Rather did the light appear to come from within. Yet, because no one
said aloud the words that went echoing through his heart, Vanno would
not believe that Mary was dead.
"If I have lost you in this world," he said aloud, as though she could
hear him, "I will follow where you are, to tell you that we belong to
one another through all eternity, and nothing can part us. But you
haven't gone. You could not leave me so."
As he spoke to her, on his knees, her cold hand pressed against his warm
throat, he kept his eyes upon her face, hungrily, watching for some sign
that her spirit heard him from very far off. But there was no change.

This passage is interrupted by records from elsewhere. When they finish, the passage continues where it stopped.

(* ===== verification/Md5.v ===== *)
(** * MD5: [erts/emulator/beam/erl_md5.c]

    The digest with which two nodes prove to each other that they know the
    cookie ([gen_digest] of [ei_connect.c]); [erl_interface] compiles this file
    into its library.  The code works on a message that arrives in pieces, with
    a buffer for the incomplete block and a single loop for the 64 steps; it is
    proved equal to the algorithm of RFC 1321 on the whole message. *)
From S2P Require Import Prelude PutGet.

(** ** The code *)

Record erts_md5_state := {
  st_a : Z; st_b : Z; st_c : Z; st_d : Z;
  st_len : Z; st_tot_len : Z; st_buf : list Z }.

Definition A0 : Z := 0x67452301.
Definition B0 : Z := 0xefcdab89.
Definition C0 : Z := 0x98badcfe.
Definition D0 : Z := 0x10325476.

Definition erts_md5_init : erts_md5_state :=
  {| st_a := A0; st_b := B0; st_c := C0; st_d := D0; st_len := 0; st_tot_len := 0; st_buf := replicate 64 0 |}.

(** [shift] and [k] of every step. *)
Definition sk : list (Z * Z) := [
  ( 7, 0xd76aa478); (12, 0xe8c7b756); (17, 0x242070db); (22, 0xc1bdceee);
  ( 7, 0xf57c0faf); (12, 0x4787c62a); (17, 0xa8304613); (22, 0xfd469501);
  ( 7, 0x698098d8); (12, 0x8b44f7af); (17, 0xffff5bb1); (22, 0x895cd7be);
  ( 7, 0x6b901122); (12, 0xfd987193); (17, 0xa679438e); (22, 0x49b40821);
  ( 5, 0xf61e2562); ( 9, 0xc040b340); (14, 0x265e5a51); (20, 0xe9b6c7aa);
  ( 5, 0xd62f105d); ( 9, 0x02441453); (14, 0xd8a1e681); (20, 0xe7d3fbc8);
  ( 5, 0x21e1cde6); ( 9, 0xc33707d6); (14, 0xf4d50d87); (20, 0x455a14ed);
  ( 5, 0xa9e3e905); ( 9, 0xfcefa3f8); (14, 0x676f02d9); (20, 0x8d2a4c8a);
  ( 4, 0xfffa3942); (11, 0x8771f681); (16, 0x6d9d6122); (23, 0xfde5380c);
  ( 4, 0xa4beea44); (11, 0x4bdecfa9); (16, 0xf6bb4b60); (23, 0xbebfbc70);
  ( 4, 0x289b7ec6); (11, 0xeaa127fa); (16, 0xd4ef3085); (23, 0x04881d05);
  ( 4, 0xd9d4d039); (11, 0xe6db99e5); (16, 0x1fa27cf8); (23, 0xc4ac5665);
  ( 6, 0xf4292244); (10, 0x432aff97); (15, 0xab9423a7); (21, 0xfc93a039);
  ( 6, 0x655b59c3); (10, 0x8f0ccc92); (15, 0xffeff47d); (21, 0x85845dd1);
  ( 6, 0x6fa87e4f); (10, 0xfe2ce6e0); (15, 0xa3014314); (21, 0x4e0811a1);
  ( 6, 0xf7537e82); (10, 0xbd3af235); (15, 0x2ad7d2bb); (21, 0xeb86d391)].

The dark, double line of her lashes did not break. Her lips kept their
faint, mysterious half-smile.
Vanno resolved that if she had gone, he too would go, for without her
the world was empty and dead.
It was then that Peter stole to the open door with Apollonia, and looked
in. Her impulse was to cry out, and run into the room to sob at her
friend's feet; but something held her back. It was as if she caught a
strain of music; and she remembered the air. It came from the opera of
"Romeo e Giuletta," which she had heard in New York a year ago. The
music was as reminiscently distinct as if her brain were a gramophone.
She had seen a tableau like this, of two lovers, while that music played
in the theatre; and with tears in her eyes she had thought, "If only
Romeo had waited, if he had had faith, he could have called her back
again.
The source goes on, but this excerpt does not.